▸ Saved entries
_ _ _ _ _

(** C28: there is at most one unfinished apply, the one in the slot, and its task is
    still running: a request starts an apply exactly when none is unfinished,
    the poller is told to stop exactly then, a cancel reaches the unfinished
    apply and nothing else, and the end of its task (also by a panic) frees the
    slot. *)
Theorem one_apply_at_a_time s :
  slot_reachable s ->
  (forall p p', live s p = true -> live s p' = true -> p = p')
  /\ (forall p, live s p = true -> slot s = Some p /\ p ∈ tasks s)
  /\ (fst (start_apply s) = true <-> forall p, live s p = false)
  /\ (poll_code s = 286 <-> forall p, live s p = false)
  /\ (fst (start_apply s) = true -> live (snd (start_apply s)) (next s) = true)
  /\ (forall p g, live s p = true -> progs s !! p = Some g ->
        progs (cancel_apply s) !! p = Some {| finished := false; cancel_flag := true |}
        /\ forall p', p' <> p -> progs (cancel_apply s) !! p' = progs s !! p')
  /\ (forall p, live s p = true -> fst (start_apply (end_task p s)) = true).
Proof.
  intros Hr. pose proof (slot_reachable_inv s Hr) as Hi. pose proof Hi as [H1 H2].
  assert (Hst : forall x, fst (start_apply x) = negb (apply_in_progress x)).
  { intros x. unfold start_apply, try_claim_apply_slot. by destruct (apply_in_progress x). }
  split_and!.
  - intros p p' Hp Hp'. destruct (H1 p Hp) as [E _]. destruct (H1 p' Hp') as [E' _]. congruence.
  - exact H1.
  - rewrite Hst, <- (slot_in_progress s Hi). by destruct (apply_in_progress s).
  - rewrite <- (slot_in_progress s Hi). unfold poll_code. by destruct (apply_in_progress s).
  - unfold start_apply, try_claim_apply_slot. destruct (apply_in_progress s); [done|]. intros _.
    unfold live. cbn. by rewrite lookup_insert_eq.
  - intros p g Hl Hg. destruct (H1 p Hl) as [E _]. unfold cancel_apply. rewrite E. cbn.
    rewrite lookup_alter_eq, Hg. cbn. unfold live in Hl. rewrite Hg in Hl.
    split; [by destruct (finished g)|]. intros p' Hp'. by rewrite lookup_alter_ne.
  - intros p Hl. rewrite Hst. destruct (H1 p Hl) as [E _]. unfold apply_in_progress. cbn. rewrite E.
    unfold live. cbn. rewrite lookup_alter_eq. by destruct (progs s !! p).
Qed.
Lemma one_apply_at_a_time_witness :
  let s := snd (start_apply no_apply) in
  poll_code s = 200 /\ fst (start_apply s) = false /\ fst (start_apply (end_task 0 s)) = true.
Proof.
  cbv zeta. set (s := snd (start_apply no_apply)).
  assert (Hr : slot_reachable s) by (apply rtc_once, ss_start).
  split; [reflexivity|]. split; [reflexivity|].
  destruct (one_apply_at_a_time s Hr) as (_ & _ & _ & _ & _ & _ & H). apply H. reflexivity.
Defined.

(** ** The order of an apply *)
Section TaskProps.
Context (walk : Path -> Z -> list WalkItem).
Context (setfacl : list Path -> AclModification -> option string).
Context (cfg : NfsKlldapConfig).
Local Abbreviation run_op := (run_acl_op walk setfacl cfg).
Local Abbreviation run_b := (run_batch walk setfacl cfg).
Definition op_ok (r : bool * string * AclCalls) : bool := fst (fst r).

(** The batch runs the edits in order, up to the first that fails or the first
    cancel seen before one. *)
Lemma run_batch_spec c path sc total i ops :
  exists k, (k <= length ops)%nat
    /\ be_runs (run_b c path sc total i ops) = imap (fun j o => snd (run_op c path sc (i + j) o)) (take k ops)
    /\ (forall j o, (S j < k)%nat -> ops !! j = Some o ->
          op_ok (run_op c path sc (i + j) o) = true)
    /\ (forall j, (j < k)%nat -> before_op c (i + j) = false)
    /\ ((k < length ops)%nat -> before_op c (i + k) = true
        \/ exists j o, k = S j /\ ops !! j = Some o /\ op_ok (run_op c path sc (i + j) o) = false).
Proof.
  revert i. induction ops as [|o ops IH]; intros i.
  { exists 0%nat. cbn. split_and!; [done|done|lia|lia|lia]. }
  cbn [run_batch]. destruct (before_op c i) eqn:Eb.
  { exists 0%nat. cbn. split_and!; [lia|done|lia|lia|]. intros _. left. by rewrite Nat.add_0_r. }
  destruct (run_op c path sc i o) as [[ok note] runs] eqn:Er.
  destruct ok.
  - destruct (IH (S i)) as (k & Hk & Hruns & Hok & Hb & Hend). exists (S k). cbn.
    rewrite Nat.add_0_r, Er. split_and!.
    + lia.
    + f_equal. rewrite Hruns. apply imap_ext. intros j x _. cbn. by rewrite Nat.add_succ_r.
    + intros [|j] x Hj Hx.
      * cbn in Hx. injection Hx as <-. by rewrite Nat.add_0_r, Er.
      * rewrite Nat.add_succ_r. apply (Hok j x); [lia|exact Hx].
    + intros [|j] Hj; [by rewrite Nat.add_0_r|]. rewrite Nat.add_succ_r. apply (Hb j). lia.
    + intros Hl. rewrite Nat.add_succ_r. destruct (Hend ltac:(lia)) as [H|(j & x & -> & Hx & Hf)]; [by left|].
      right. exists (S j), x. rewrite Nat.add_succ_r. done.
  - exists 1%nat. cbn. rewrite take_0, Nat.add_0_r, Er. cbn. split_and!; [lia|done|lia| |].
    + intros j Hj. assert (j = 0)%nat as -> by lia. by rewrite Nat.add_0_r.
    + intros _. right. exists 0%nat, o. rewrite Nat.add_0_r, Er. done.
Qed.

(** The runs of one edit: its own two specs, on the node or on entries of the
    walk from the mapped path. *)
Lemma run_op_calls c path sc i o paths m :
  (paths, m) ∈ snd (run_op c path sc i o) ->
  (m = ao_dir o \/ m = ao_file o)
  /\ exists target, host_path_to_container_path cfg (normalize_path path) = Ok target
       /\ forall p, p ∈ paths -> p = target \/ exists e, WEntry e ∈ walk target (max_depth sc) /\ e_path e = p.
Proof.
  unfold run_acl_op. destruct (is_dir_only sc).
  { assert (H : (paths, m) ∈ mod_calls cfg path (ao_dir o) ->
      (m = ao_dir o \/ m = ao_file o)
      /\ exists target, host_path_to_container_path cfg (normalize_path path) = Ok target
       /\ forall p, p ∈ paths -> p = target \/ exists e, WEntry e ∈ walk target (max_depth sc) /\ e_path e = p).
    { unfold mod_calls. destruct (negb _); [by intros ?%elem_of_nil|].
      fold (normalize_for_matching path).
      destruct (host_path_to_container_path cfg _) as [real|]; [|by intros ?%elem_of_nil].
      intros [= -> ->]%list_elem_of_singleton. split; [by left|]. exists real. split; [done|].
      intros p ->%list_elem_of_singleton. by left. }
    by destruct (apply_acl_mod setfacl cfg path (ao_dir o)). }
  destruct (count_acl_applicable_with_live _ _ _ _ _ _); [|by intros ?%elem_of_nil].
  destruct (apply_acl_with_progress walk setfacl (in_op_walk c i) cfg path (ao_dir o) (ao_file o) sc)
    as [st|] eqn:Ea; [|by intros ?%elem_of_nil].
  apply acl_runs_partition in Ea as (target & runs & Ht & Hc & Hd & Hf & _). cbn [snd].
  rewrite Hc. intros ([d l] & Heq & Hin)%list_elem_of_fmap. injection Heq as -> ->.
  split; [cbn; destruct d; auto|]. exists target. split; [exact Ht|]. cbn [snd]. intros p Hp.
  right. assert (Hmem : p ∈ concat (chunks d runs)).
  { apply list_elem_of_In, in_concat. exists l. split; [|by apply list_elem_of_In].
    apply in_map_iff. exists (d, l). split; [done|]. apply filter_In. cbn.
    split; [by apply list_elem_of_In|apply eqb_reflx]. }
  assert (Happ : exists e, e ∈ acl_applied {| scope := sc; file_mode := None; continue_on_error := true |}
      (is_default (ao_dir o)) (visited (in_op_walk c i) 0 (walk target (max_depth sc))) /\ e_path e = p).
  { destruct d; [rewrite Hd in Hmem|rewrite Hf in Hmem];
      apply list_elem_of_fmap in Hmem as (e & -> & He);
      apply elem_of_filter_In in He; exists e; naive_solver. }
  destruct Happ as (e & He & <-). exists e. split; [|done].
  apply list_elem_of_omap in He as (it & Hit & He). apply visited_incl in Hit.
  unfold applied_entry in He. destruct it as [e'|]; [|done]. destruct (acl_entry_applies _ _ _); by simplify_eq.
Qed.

_ _ _ _ _

The answer should be only the number of lines in the data that contain the string "negb".

2